SECTION 7 Remedies. If Grantee breaches or threatens to breach this Attachment A, the Company may recover: (a) an order of specific performance or declaratory relief; (b) injunctive relief by temporary restraining order, temporary injunction, and/or permanent injunction; (c) damages; (d) attorney's fees and costs incurred in obtaining relief; and (e) any other legal or equitable relief or remedy allowed by law. One Thousand Dollars ($1,000.00) is the agreed amount for the bond to be posted if an injunction is sought by the Company to enforce the restrictions in this Attachment A on Grantee.

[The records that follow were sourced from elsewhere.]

(* ===== verification/SyncPullCorrect.v ===== *)
(** * Pulling from a model's change feed: correctness

    [SyncPull.v] against [ModelChangeFeed.v]: a client that pulls with a stored
    cursor, from a table whose rows come, change and go between any two queries, in
    any order of their sequences: [ServerSequenceAllocator] gives them inside
    transactions, which commit in another order. *)

From stdpp Require Import base functions gmap strings list sorting.
From Stdlib Require Import ZArith QArith Ascii Lia.
From S2P Require Import Prelude Sql Json Dates Numbers ConflictStrategy SyncReplay ModelChangeFeed SyncPull.
Open Scope Z_scope.

(** ** Numbers in JSON *)

Lemma decimal_digit_code d : 0 <= d < 10 -> is_digit (decimal_digit d) = true /\
  is_number_char (decimal_digit d) = true /\ (N_of_ascii (decimal_digit d) =? 45)%N = false /\
  ((N_of_ascii (decimal_digit d) =? 48)%N = true -> d = 0).
Proof.
  intros H. assert (d = 0 \/ d = 1 \/ d = 2 \/ d = 3 \/ d = 4 \/ d = 5 \/ d = 6 \/ d = 7 \/ d = 8 \/ d = 9)
    as Hd by lia.
  destruct_or! Hd; subst d; vm_compute; split_and!; congruence.
Qed.

Lemma digit_chars c : bool_decide (is_Some (digit_in 10 c)) = true -> is_digit c = true /\ is_number_char c = true.
Proof.
  intros [d Hd]%bool_decide_eq_true.
  destruct c as [[] [] [] [] [] [] [] []]; vm_compute in Hd; try discriminate Hd; by vm_compute.
Qed.

Lemma span_all_chars (P Q : ascii -> bool) s : (forall c, P c = true -> Q c = true) ->
  all_chars P s = true -> span Q s = (s, "").
Proof.
  intros H. induction s as [|c s IH]; [done|]. cbn. intros [Hc Hs]%andb_prop.
  by rewrite (H c Hc), IH.
Qed.

Lemma decimal_literal n : 0 <= n -> number_literal (decimal_text n) = true.
Proof.
  intros Hn. destruct (decimal_text_shape n Hn) as (d & t & -> & Hd & Ht & H0).
  destruct (decimal_digit_code d Hd) as (H1 & H2 & H3 & H4).
  unfold number_literal, valid_number. rewrite H3. cbn [span]. rewrite H1, H2.
  rewrite !(span_all_chars _ _ t (fun c Hc => proj1 (digit_chars c Hc)) Ht).
  rewrite !(span_all_chars _ _ t (fun c Hc => proj2 (digit_chars c Hc)) Ht).
  cbn. destruct t as [|c t]; [done|]. destruct (_ =? 48)%N eqn:E; [|done].
  by specialize (H0 (H4 eq_refl)).
Qed.
(* ===== verification/Cron.v ===== *)
(** * Cron schedules ([src/src/background-jobs/cron-expression.js])

    The parser of five-field cron expressions and the search for the next
    matching minute. A [Date] is the local wall-clock time value, in
    milliseconds: the getters and setters the search uses act on that value, so
    that the model is exact in a zone whose offset does not change between the
    reference date and the match. *)

From stdpp Require Import base gmap strings list.
From Stdlib Require Import ZArith Ascii Lia.
From S2P Require Import Prelude Numbers Dates.
Open Scope Z_scope.

(** ** Expressions *)

Inductive cron_field := MinuteField | HourField | DayOfMonthField | MonthField | DayOfWeekField.

#[export] Instance cron_field_eq_dec : EqDecision cron_field.
Proof. solve_decision. Defined.

(** The errors thrown; the field names what the message names. *)
Inductive cron_error :=
| InvalidExpression
| WrongFieldCount (got : nat)
| InvalidField (f : cron_field)
| OutOfRange (f : cron_field) (value : Z)
| InvalidStep (f : cron_field) (value : string)
| RangeReversed (f : cron_field) (first last : Z)
| MissingValue (f : cron_field)
| InvalidValue (f : cron_field) (value : string)
| SplitNotAFunction (* TypeError: a property of [Object.prototype] was read *)
| NeverMatches.

#[export] Instance cron_error_eq_dec : EqDecision cron_error.
Proof. solve_decision. Defined.

Record parsed_cron := {
  minute : gset Z;
  hour : gset Z;
  dayOfMonth : gset Z;
  month : gset Z;
  dayOfWeek : gset Z;
  dayOfMonthRestricted : bool;
  dayOfWeekRestricted : bool
}.

Definition MONTH_NAMES : list string :=
  ["jan"; "feb"; "mar"; "apr"; "may"; "jun"; "jul"; "aug"; "sep"; "oct"; "nov"; "dec"].
Definition DAY_NAMES : list string := ["sun"; "mon"; "tue"; "wed"; "thu"; "fri"; "sat"].

Record field_spec := { name : cron_field; min : Z; max : Z; names : list string }.

Definition MINUTE := {| name := MinuteField; min := 0; max := 59; names := [] |}.
Definition HOUR := {| name := HourField; min := 0; max := 23; names := [] |}.
Definition DAY_OF_MONTH := {| name := DayOfMonthField; min := 1; max := 31; names := [] |}.
Definition MONTH := {| name := MonthField; min := 1; max := 12; names := MONTH_NAMES |}.
Definition DAY_OF_WEEK := {| name := DayOfWeekField; min := 0; max := 7; names := DAY_NAMES |}.

(** [SHORTCUTS[trimmed] || trimmed]: an inherited property of the object literal
    is found too, and is not a string. *)
Definition expand_shortcut (trimmed : string) : option string :=
  if decide (trimmed = "@hourly") then Some "0 * * * *"
  else if decide (trimmed = "@daily") then Some "0 0 * * *"
  else if decide (trimmed = "@midnight") then Some "0 0 * * *"
  else if decide (trimmed = "@weekly") then Some "0 0 * * 0"
  else if decide (trimmed = "@monthly") then Some "0 0 1 * *"
  else if decide (trimmed = "@yearly") then Some "0 0 1 1 *"
  else if decide (trimmed = "@annually") then Some "0 0 1 1 *"
  else if decide (trimmed = "constructor" \/ trimmed = "__proto__") then None
  else Some trimmed.
Definition shortcut_schedules : list (string * schedule) :=
  [("@hourly", hourly); ("@daily", daily); ("@midnight", daily); ("@weekly", weekly);
   ("@monthly", monthly); ("@yearly", yearly); ("@annually", yearly)].

(** A text of a schedule: its five fields, or a shortcut for it, in any case,
    with spaces around it and around the fields. *)
Inductive writes (s : schedule) : string -> Prop :=
| writes_fields lead ws t trail : Forall2 cased (schedule_fields s) ws -> spaced ws t ->
    spaces lead -> spaces trail -> writes s (lead +:+ t +:+ trail)
| writes_shortcut lead name w trail : (name, s) ∈ shortcut_schedules -> cased name w ->
    spaces lead -> spaces trail -> writes s (lead +:+ w +:+ trail).

(** ** Reading the text *)

(** Words without spaces, whose case is dropped. *)
Definition lower_char (c : ascii) : bool :=
  negb (is_js_space c) && bool_decide (lower_latin1 c = c) && bool_decide (lower_latin1 (capital c) = c).

Lemma cron_lower c : cron_char c = true -> lower_char c = true.
Proof.
  intros H. destruct c as [[] [] [] [] [] [] [] []]; vm_compute in H; try discriminate H; by vm_compute.
Qed.

Lemma space_lower c : is_js_space c = true -> lower_latin1 c = c.
Proof.
  intros H. destruct c as [[] [] [] [] [] [] [] []]; vm_compute in H; try discriminate H; by vm_compute.
Qed.

Lemma capital_space c : is_js_space (capital c) = is_js_space c.
Proof. by destruct c as [[] [] [] [] [] [] [] []]. Qed.

Definition word (t : string) : Prop := all_chars (fun c => negb (is_js_space c)) t = true /\ t <> "".

Lemma cased_word t w : all_chars lower_char t = true -> t <> "" -> cased t w ->
  word w /\ string_map lower_latin1 w = t.
Proof.
  unfold word. revert w. induction t as [|c t IH]; intros [|d w] Ht Hne Hw; try done.
  cbn [all_chars] in Ht. apply andb_prop in Ht as [Hc Ht]. destruct Hw as [Hd Hw].
  unfold lower_char in Hc. apply andb_prop in Hc as [[Hs Hl]%andb_prop Hu].
  apply bool_decide_eq_true in Hl, Hu.
  assert (negb (is_js_space d) = true /\ lower_latin1 d = c) as [Hds Hdl].
  { destruct Hd as [->| ->]; [done|]. by rewrite capital_space. }
  cbn [all_chars string_map]. rewrite Hds, Hdl.
  destruct t as [|c' t]; [destruct w; done|]. by destruct (IH w Ht ltac:(done) Hw) as [[-> _] ->].
Qed.

Lemma spaces_trim s t : spaces s -> trim_start (s +:+ t) = trim_start t.
Proof.
  unfold spaces. induction s as [|c s IH]; [done|]. cbn [all_chars]. intros [Hc Hs]%andb_prop.
  rewrite append_cons. cbn [trim_start]. rewrite Hc. by apply IH.
Qed.

Lemma trim_end_spaces s : spaces s -> trim_end s = "".
Proof.
  unfold spaces. induction s as [|c s IH]; [done|]. cbn [all_chars trim_end]. intros [Hc Hs]%andb_prop.
  by rewrite IH, Hc.
Qed.

Lemma trim_end_trail t s : spaces s -> trim_end (t +:+ s) = trim_end t.
Proof.
  intros Hs. induction t as [|c t IH]; [by apply trim_end_spaces|].
  rewrite append_cons. cbn [trim_end]. by rewrite IH.
Qed.

Lemma word_trim w : word w -> trim_end w = w.
Proof.
  intros [Hw _]. eapply trim_end_all_chars; [|exact Hw]. intros c Hc. by apply negb_true_iff in Hc.
Qed.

SECTION 8 Return of Consideration. Grantee specifically recognizes and agrees that the covenants set forth in this Attachment A are material and important terms of this Agreement, and Grantee further agrees that should all or any part or application of SECTION 4.2 be held or found invalid or
Attachment A - 4
unenforceable for any reason whatsoever by a court of competent jurisdiction in an action between Grantee and the Company (despite, and after application of, any applicable rights to reformation that could add or renew enforceability), the Company shall be entitled to receive from Grantee the cash equivalent of the Fair Market Value of all Shares paid to Grantee pursuant to the terms of this Agreement, which Fair Market Value shall be determined as of the date of payment to Grantee pursuant to Section 4(a) of this Agreement. The return of consideration provided for in this SECTION 8 is in addition to the remedies for breach provided for in SECTION 7.